In these initial stages there are more cheap, effective steps that can be taken - so well designed and executed interventions easily pay for themselves.
Why then is DSM not more widely used, instead sometimes lagging behind more risky or expensive supply-side options, even when there are still plenty of demand-side alternatives?
From the economic point of view, a major hurdle is the principal-agent problem, whereby the upfront costs of the DSM measure befall the owner while the benefits of energy savings accrue to the tenant.
Another is the difficulty of knowing in advance how much a particular measure will cost, and how much energy and money it will eventually save. These are not insurmountable problems.
The principal-agent problem is relatively easily solved, by drawing up the right financial framework.
The lack of a proper framework for selecting, implementing and verifying DSM measures is trickier, though. The bewildering variety of buildings and energy-consuming systems have so far prevented it from being addressed. Cities are complex, and people and weather are unpredictable - all of which makes good data and reliable models hard to come by.
Researchers at the Masdar Institute are working on a project that aims to address this need.
It has three long-term goals.
The first is to sustain Abu Dhabi's efforts to make its buildings more energy efficient and reduce their peak load.

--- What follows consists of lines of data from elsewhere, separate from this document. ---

(** C33: [filesys_open], with memory enough, returns a file on the inode of the first entry of the root
    directory with the name asked for, at position 0 and not denying writes; the inode is the one already
    in memory, if it is open, with one more opener.  It returns null, and changes nothing, if no entry in
    use has the name.  The contents of the device are as they were and the invariant holds. *)
Theorem filesys_open_correct s ss bs tbl rd nm junk :
  let c := content ss rd in
  fsinv (files s) s ss bs tbl -> free_map_file s <> None -> tbl !! ROOT_DIR_SECTOR = Some rd -> countable s -> root_kept s ->
  Forall is_char nm -> dir_ok c tbl -> length junk = 20%nat -> plenty (nslots c + 6) s ->
  exists r s', filesys_open nm junk s = Ok (r, s') /\ fsinv (files s') s' ss bs tbl /\ free_map_file s' = free_map_file s /\
    match r with
    | Some f => exists p k e dd, slots c !! k = Some e /\ entry_of nm e /\ (forall j e', (j < k)%nat -> slots c !! j = Some e' -> ~ entry_of nm e') /\
        tbl !! inode_sector e = Some dd /\ opened s s' p (inode_sector e) dd /\ files s !! f = None /\ files s' = <[f := MkFile p 0 false]> (files s)
    | None => (forall e, e ∈ slots c -> ~ entry_of nm e) /\ files s' = files s /\ inodes s' = inodes s
    end.
Proof. apply filesys_open_ok. Qed.

(** Writing an entry back as not in use. *)
Lemma clear_slot_ok fm s ss bs tbl p i k e :
  let c := content ss (data i) in
  fsinv fm s ss bs tbl -> inodes s !! p = Some i -> deny_write_cnt i = 0 -> slots c !! k = Some e -> plenty 1 s ->
  exists s' ss', inode_write_at p (set_in_use false e) DIR_ENTRY (s32 (Z.of_nat (20 * k))) s = Ok (DIR_ENTRY, s') /\ fsinv fm s' ss' bs tbl /\ io true s s' /\
    (forall sec d, tbl !! sec = Some d -> sec <> sector i -> content ss' d = content ss d) /\
    slots (content ss' (data i)) = <[k := set_in_use false e]> (slots c).
Proof.
  intros c V Hi Hd Hs Hp. pose proof (inv_extent _ _ _ _ _ _ _ V Hi) as X. pose proof (ext_len _ _ X). pose proof (length_slot _ _ _ Hs) as Le.
  pose proof (length_content ss (data i)) as Lc. fold c in Lc. pose proof Hs as Hs'. rewrite lookup_slots in Hs'. case_decide as Hk; [|done]. pose proof (slot_end c k Hk).
  assert (Lw : length (set_in_use false e) = 20%nat) by (unfold set_in_use; rewrite length_splice; cbn; lia).
  rewrite s32_small by (unfold is_s32; lia).
  destruct (inode_write_inv fm s ss bs tbl p i (set_in_use false e) DIR_ENTRY (Z.of_nat (20 * k)) V Hi) as (n & s' & ss' & E & V' & I & C & O & Hn & Hm);
    [|lia|rewrite Lw; done|done|].
  { pose proof (content_u8 ss (data i) (Block.dev_sectors _ _ (inv_dev _ _ _ _ _ V)) X) as Fc. fold c in Fc.
    simplify_eq. apply set_in_use_u8. by apply Forall_take, Forall_drop. }
  specialize (Hm (plenty_head 0 s Hp)). assert (En : n = DIR_ENTRY) by (unfold avail, DIR_ENTRY in *; lia). clear Hm. subst n.
  exists s', ss'. split_and!; try done. fold c in C. rewrite C, take_ge, slots_splice by (rewrite ?Lw; done). done.
Qed.

(** What removing the file of an entry leaves: the file is gone, with its sectors given back, or, if it is
    open, marked to go when the last opener closes it. *)
Definition unlinked (s s' : fs) (bs bs' : list bool) (tbl tbl' : gmap Z inode_disk) (sec : Z) (dd : inode_disk) : Prop :=
  ((forall q i, inodes s !! q = Some i -> sector i <> sec) /\ inodes s' = inodes s /\ bs' = freed bs sec dd /\ tbl' = delete sec tbl) \/
  (exists p i, inodes s !! p = Some i /\ sector i = sec /\ bs' = bs /\ tbl' = tbl /\
    inodes s' = <[p := MkInode (sector i) (open_cnt i) true (deny_write_cnt i) (data i)]> (inodes s)).

Lemma remove_close_ok fm s s1 ss bs tbl p sec dd :
  fsinv fm s1 ss bs tbl -> mem_ok fm s tbl -> free_map_file s1 <> None -> sec <> FREE_MAP_SECTOR -> opened s s1 p sec dd -> tbl !! sec = Some dd ->
  exists s' ss' bs' tbl', (do* inode_remove (Some p) ; do* inode_close (Some p) ; mret true) s1 = Ok (true, s') /\ fsinv fm s' ss' bs' tbl' /\
    files s' = files s1 /\ free_map_file s' = free_map_file s1 /\ unlinked s s' bs bs' tbl tbl' sec dd /\
    (forall sec' d, tbl !! sec' = Some d -> sec' <> FREE_MAP_SECTOR -> content ss' d = content ss d) /\ (forall q, q <> p -> inodes s' !! q = inodes s1 !! q).
Proof.
  intros V M Hf Hm Ho Hdd. destruct (opened_holders _ _ _ _ _ _ _ M Ho) as (i & Hi & Ei & Hh & Hsec). rewrite <- Hsec in Hm.
  destruct (fsinv_remove fm s1 ss bs tbl p i V Hi Hm) as (s2 & E2 & V2 & C2 & F2 & I2).
  destruct (inode_close_ok fm s2 ss bs tbl p (MkInode (sector i) (open_cnt i) true (deny_write_cnt i) (data i)) V2) as (s3 & ss3 & bs3 & tbl3 & E3 & V3 & C3 & F3 & M3 & Fr);
    [by rewrite (calm_file _ _ _ C2)|by rewrite I2, lookup_insert_eq|done|].
  rewrite (M_bind_Ok _ _ _ _ _ E2), (M_bind_Ok _ _ _ _ _ E3). exists s3, ss3, bs3, tbl3.
  split_and!; [done|done|congruence|rewrite M3; apply C2| | |].
  - destruct Ho as [Eo Hp]. unfold closed in C3. simpl in C3. rewrite I2, Eo, ?delete_insert_eq, ?insert_insert_eq in C3. destruct (inodes s !! p) as [j|] eqn:Ej.
    + right. exists p, j. subst i. simpl in C3. rewrite decide_False in C3 by (pose proof (mem_cnt _ _ _ M _ _ Ej); lia).
      destruct C3 as (E & -> & -> & _). split_and!; try done. rewrite E. unfold set_open_cnt. simpl. do 2 f_equal. lia.
    + left. subst i. simpl in C3. destruct C3 as (E & -> & ->). split_and!; try done. rewrite E. by apply delete_id.
  - eapply frame_content; [exact V2|]. intros sec' d k Hd Hown Hk. apply Fr; [by eapply owns_pos; [apply V|..]|done].
  - intros q Hq. unfold closed in C3. simpl in C3. case_decide.
    + destruct C3 as (-> & _). by rewrite lookup_delete_ne, I2, lookup_insert_ne.
    + destruct C3 as (-> & _). by rewrite lookup_insert_ne, I2, lookup_insert_ne.
Qed.

Lemma unlinked_restored s s1 ss bs bs' tbl tbl' rd n d (s2 s3 : fs) sec dd :
  root_opened s s1 ss bs tbl rd n d -> sec <> ROOT_DIR_SECTOR -> unlinked s1 s2 bs bs' tbl tbl' sec dd ->
  (forall q, inodes s3 !! q = if decide (q = d_inode d) then inodes s !! q else inodes s2 !! q) -> unlinked s s3 bs bs' tbl tbl' sec dd.
Proof.
  intros R Hs U H3. pose proof (ro_inodes _ _ _ _ _ _ _ _ R) as E1. destruct (ro_root _ _ _ _ _ _ _ _ R) as (i & Hi & Si & _).
  destruct U as [(Hno & E & U)|(p & j & Hj & Sj & -> & -> & E)].
  - left. split_and!; try apply U; [|by eapply root_restored]. intros q j Hj. destruct (decide (q = d_inode d)) as [->|]; [|eapply Hno; by rewrite E1, lookup_insert_ne].
    rewrite E1, lookup_insert_eq, Hj in Hi. simplify_eq. simpl in Si. congruence.
  - right. assert (Hp : p <> d_inode d) by congruence. exists p, j. rewrite E1, lookup_insert_ne in Hj by done. split_and!; try done.
    apply map_eq. intros q. rewrite H3, E, E1. case_decide as Hq; [subst q; by rewrite lookup_insert_ne|].
    destruct (decide (q = p)) as [->|]; [by rewrite !lookup_insert_eq|]. by rewrite !lookup_insert_ne.
Qed.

The latter will involve retrofitting existing buildings with advanced controls that incorporate peak-load signals in the control scheme, to shave or shift a portion of the peak demand.
Simply put, we want buildings to use less energy overall and to control their own power use, so power-hungry functions are carried out at times of less overall demand.
A second application of the tool will be in new developments such as Masdar City, where energy efficiency will be a key consideration right from the very start. This means taking into account not only individual buildings but also factors such as transportation, microclimate and district cooling in the overall decision-making.
The third application is in the day-to-day operation of a city. Once a sustainable city is built, the tool will be able to provide an accurate "live" model of its energy use, continuously analysing energy consumption data from all metered points within the city.
That model could then be used for forecasting, benchmarking, fault detection and diagnosis as well as continuous improvement of the demand-side energy performance.
Working hand in hand with the smart grid, that would allow us to "close the loop" and automate city processes. And that kind of convergence of the real and the virtual worlds would truly be an embodiment of the "internet of things" imagined by pioneering researchers as long ago as the 1980s.